I'm still confused on where the mash temp came from though. Are we just pulling that number from the Sacch Rest temperature from the recipe?
 
I'm still confused on where the mash temp came from though. Are we just pulling that number from the Sacch Rest temperature from the recipe?

Yes, that appears to be the recommended mash temp for the single infusion step option from the recipe. With BIAB you can skip the mash-out.

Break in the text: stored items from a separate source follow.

(** * google-books: a shallow embedding of [lib/google-books.js]

    The module exports one constructor, [GoogleBooks(options)], whose closure
    holds a [settings] object and a lazily created [searchCache], and exposes
    [search] and [searchBy]; both go through the private [searchSingle].

    Callbacks [next(err, body)] are modelled as returned results: [Err e] for
    [next(err)] (and for an exception caught by the [try] block, which the
    source forwards to [next]), [Ok body] for [next(null, body)].  The closure
    variables and the outside world (clock, transport) are threaded through a
    state-and-result monad. *)

From Stdlib Require Import ZArith Lia Ascii.
From stdpp Require Import base strings gmap list pretty.

Open Scope string_scope.
Open Scope Z_scope.
Open Scope list_scope.

(** ** JavaScript values and strings *)

Module JS.

(** The values that the option bags of this library carry. Numbers are the
    integers plus [NaN]. *)
Inductive jsval : Type :=
  | JUndefined
  | JNull
  | JBool (b : bool)
  | JNum (z : Z)
  | JNaN
  | JStr (s : string).

Definition jsval_eqb (a b : jsval) : bool :=
  match a, b with
  | JUndefined, JUndefined | JNull, JNull | JNaN, JNaN => true
  | JBool x, JBool y => Bool.eqb x y
  | JNum x, JNum y => Z.eqb x y
  | JStr x, JStr y => String.eqb x y
  | _, _ => false
  end.

(** [ToBoolean]: the test made by [||], [!] and [if]. *)
Definition truthy (v : jsval) : bool :=
  match v with
  | JUndefined | JNull | JNaN => false
  | JBool b => b
  | JNum z => negb (z =? 0)
  | JStr s => negb (String.eqb s "")
  end.

(** [a || b] *)
Definition js_or (a b : jsval) : jsval := if truthy a then a else b.

(** [ToString], as done by [v + ''] and by a property key. *)
Definition to_string (v : jsval) : string :=
  match v with
  | JUndefined => "undefined"
  | JNull => "null"
  | JBool true => "true"
  | JBool false => "false"
  | JNum z => pretty z
  | JNaN => "NaN"
  | JStr s => s
  end.

Fixpoint string_drop (n : nat) (s : string) : string :=
  match n, s with
  | O, _ => s
  | S n', String _ s' => string_drop n' s'
  | S _, EmptyString => EmptyString
  end.

(** [s.indexOf(pat) === 0] *)
Definition starts_with (pat s : string) : bool := String.prefix pat s.

(** [s.replace(pat, '')] with a string pattern: only the first occurrence of
    [pat] is removed. *)
Fixpoint replace_first (pat s : string) : string :=
  if String.prefix pat s then string_drop (String.length pat) s
  else match s with
       | EmptyString => EmptyString
       | String c s' => String c (replace_first pat s')
       end.

(** Removal of every occurrence of a one-character pattern; what a global
    replace would do. It is not used by the source and serves to state what
    stripping all quote characters means. *)
Fixpoint remove_all (c : ascii) (s : string) : string :=
  match s with
  | EmptyString => EmptyString
  | String d s' => if Ascii.eqb c d then remove_all c s' else String d (remove_all c s')
  end.

Fixpoint contains_char (c : ascii) (s : string) : bool :=
  match s with
  | EmptyString => false
  | String d s' => Ascii.eqb c d || contains_char c s'
  end.

(** White space, the class [\s] restricted to ASCII. *)
Definition is_space (c : ascii) : bool :=
  let n := nat_of_ascii c in
  ((9 <=? n) && (n <=? 13))%nat || (n =? 32)%nat.

Fixpoint all_space (s : string) : bool :=
  match s with
  | EmptyString => true
  | String c s' => is_space c && all_space s'
  end.

Fixpoint skip_space (s : string) : string :=
  match s with
  | String c s' => if is_space c then skip_space s' else s
  | EmptyString => EmptyString
  end.

Definition digit_val (c : ascii) : option Z :=
  let n := nat_of_ascii c in
  if ((48 <=? n) && (n <=? 57))%nat then Some (Z.of_nat n - 48) else None.

Fixpoint parse_digits (acc : Z) (s : string) : Z :=
  match s with
  | String c s' =>
      match digit_val c with
      | Some d => parse_digits (10 * acc + d) s'
      | None => acc
      end
  | EmptyString => acc
  end.

(** An optional sign in front of the digits. *)
Definition split_sign (s : string) : bool * string :=
  match s with
  | String "-" r => (true, r)
  | String "+" r => (false, r)
  | _ => (false, s)
  end.

Fixpoint has_digit (s : string) : bool :=
  match s with
  | EmptyString => false
  | String c s' => match digit_val c with Some _ => true | None => has_digit s' end
  end.

(** [parseInt(s, 10)]; [None] stands for [NaN]. *)
Definition parseInt (s : string) : option Z :=
  let s := skip_space s in
  let '(neg, s) := split_sign s in
  match s with
  | String c _ =>
      match digit_val c with
      | Some _ => Some (if neg : bool then - parse_digits 0 s else parse_digits 0 s)
      | None => None
      end
  | EmptyString => None
  end.

(** Plain objects used as records of query parameters: own properties in
    insertion order (keys that are array indices, which an engine lists
    first, do not occur among query parameters). *)
Definition jsobj : Type := list (string * jsval).

Fixpoint obj_get (k : string) (o : jsobj) : jsval :=
  match o with
  | [] => JUndefined
  | (k', v) :: o' => if String.eqb k k' then v else obj_get k o'
  end.

(** [o[k] = v]: an existing property keeps its place, a new one goes last. *)
Fixpoint obj_set (k : string) (v : jsval) (o : jsobj) : jsobj :=
  match o with
  | [] => [(k, v)]
  | (k', v') :: o' => if String.eqb k k' then (k', v) :: o' else (k', v') :: obj_set k v o'
  end.

(** [extend(target, src)] of the [extend] package, shallow form: every
    property of [src] that is not [undefined] is assigned on [target]; the
    result is [target] itself, mutated. *)
Definition extend (target src : jsobj) : jsobj :=
  fold_left (fun t kv => match snd kv with
                         | JUndefined => t
                         | v => obj_set (fst kv) v t
                         end) src target.

End JS.
Export JS.

(** ** The packages the module depends on

    [validator], [querystring], [async] and [memoizee] are dependencies, not
    part of this repository; each is given here by the behaviour of the calls
    that the source makes. *)

Module Validator.

(** [check(v, msg)] stores [v] as a string: [''] for [undefined], [null] and
    [NaN], [v + ''] otherwise. *)
Definition check (v : jsval) : string :=
  match v with
  | JUndefined | JNull | JNaN => ""
  | _ => to_string v
  end.

(** [.notNull()] passes unless the stored string is ['']. *)
Definition notNull (s : string) : bool := negb (String.eqb s "").

(** [.notEmpty()] passes unless the stored string is white space only. *)
Definition notEmpty (s : string) : bool := negb (all_space s).

(** [sanitize(v).toInt()]: [parseInt] of the stored string, radix 10;
    [None] is [NaN]. *)
Definition sanitize (v : jsval) : string :=
  match v with
  | JUndefined | JNull => ""
  | _ => to_string v
  end.

Definition toInt (s : string) : option Z := parseInt s.

End Validator.

Module QueryString.

Definition unreserved (c : ascii) : bool :=
  let n := nat_of_ascii c in
  (((48 <=? n) && (n <=? 57)) || ((65 <=? n) && (n <=? 90)) || ((97 <=? n) && (n <=? 122)))%nat
  || contains_char c "-_.!~*'()".

Definition hex_digit (n : nat) : ascii :=
  ascii_of_nat (if (n <? 10)%nat then 48 + n else 55 + n).

(** [querystring.escape], that is [encodeURIComponent] on the bytes of the
    string. *)
Fixpoint escape (s : string) : string :=
  match s with
  | EmptyString => EmptyString
  | String c s' =>
      if unreserved c then String c (escape s')
      else let n := nat_of_ascii c in
           String "%" (String (hex_digit (n / 16)) (String (hex_digit (n mod 16)) (escape s')))
  end.

Definition stringifyPrimitive (v : jsval) : string :=
  match v with
  | JStr s => s
  | JBool true => "true"
  | JBool false => "false"
  | JNum z => pretty z
  | _ => ""
  end.

Fixpoint join (sep : string) (l : list string) : string :=
  match l with
  | [] => ""
  | [x] => x
  | x :: l' => x +:+ sep +:+ join sep l'
  end.

(** [qs.stringify(obj)]: [key=value] pairs in property order, joined by [&]. *)
Definition stringify (o : jsobj) : string :=
  join "&" (map (fun kv => escape (fst kv) +:+ "=" +:+ escape (stringifyPrimitive (snd kv))) o).

End QueryString.

(** ** Errors and results *)

(** The errors that reach a callback. The first four are the [Error] objects
    that the source creates, named after their message. *)
Inductive Error : Type :=
  | InvalidQuery                 (* 'Invalid search term' *)
  | InvalidIdentifier            (* 'Invalid ID to search by' *)
  | MissingField                 (* 'Must provide search field' *)
  | UnsupportedField             (* 'Invalid field to search by' *)
  | TypeError (what : string)    (* raised by the engine *)
  | TransportError (e : string). (* [err] of [request.get], passed on as it is *)

Inductive result (A : Type) : Type :=
  | Ok (a : A)
  | Err (e : Error).
Arguments Ok {A} a.
Arguments Err {A} e.

Definition is_ok {A} (r : result A) : bool :=
  match r with Ok _ => true | Err _ => false end.

(** The decoded JSON body of a response, kept as its text. *)
Definition Body : Type := string.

The grain temp is simply the temperature of your dry grain before you mash in. I'm reasonably certain it should be more than zero under normal circumstances :D
 
grain temperature at 0 (which I assume is off

Your assumption is correct. You currently get a strike temp of 159 because the grain temp is set to 0. If you set the grain temp to what temperature the grain actually is, say 62, your strike temperature will probably be around 154. As you add grain to the mash water you alter the temperature of the mash water. If your grain is cold, you will drop the temperature of the mash water more than if you had added warmer grain. Think of it like adding ice cubes to a glass of water. One small ice cube wont drop the temperature of a large glass of water very much, but add a whole bunch of ice cubes and the temperature of that same water will drop much more.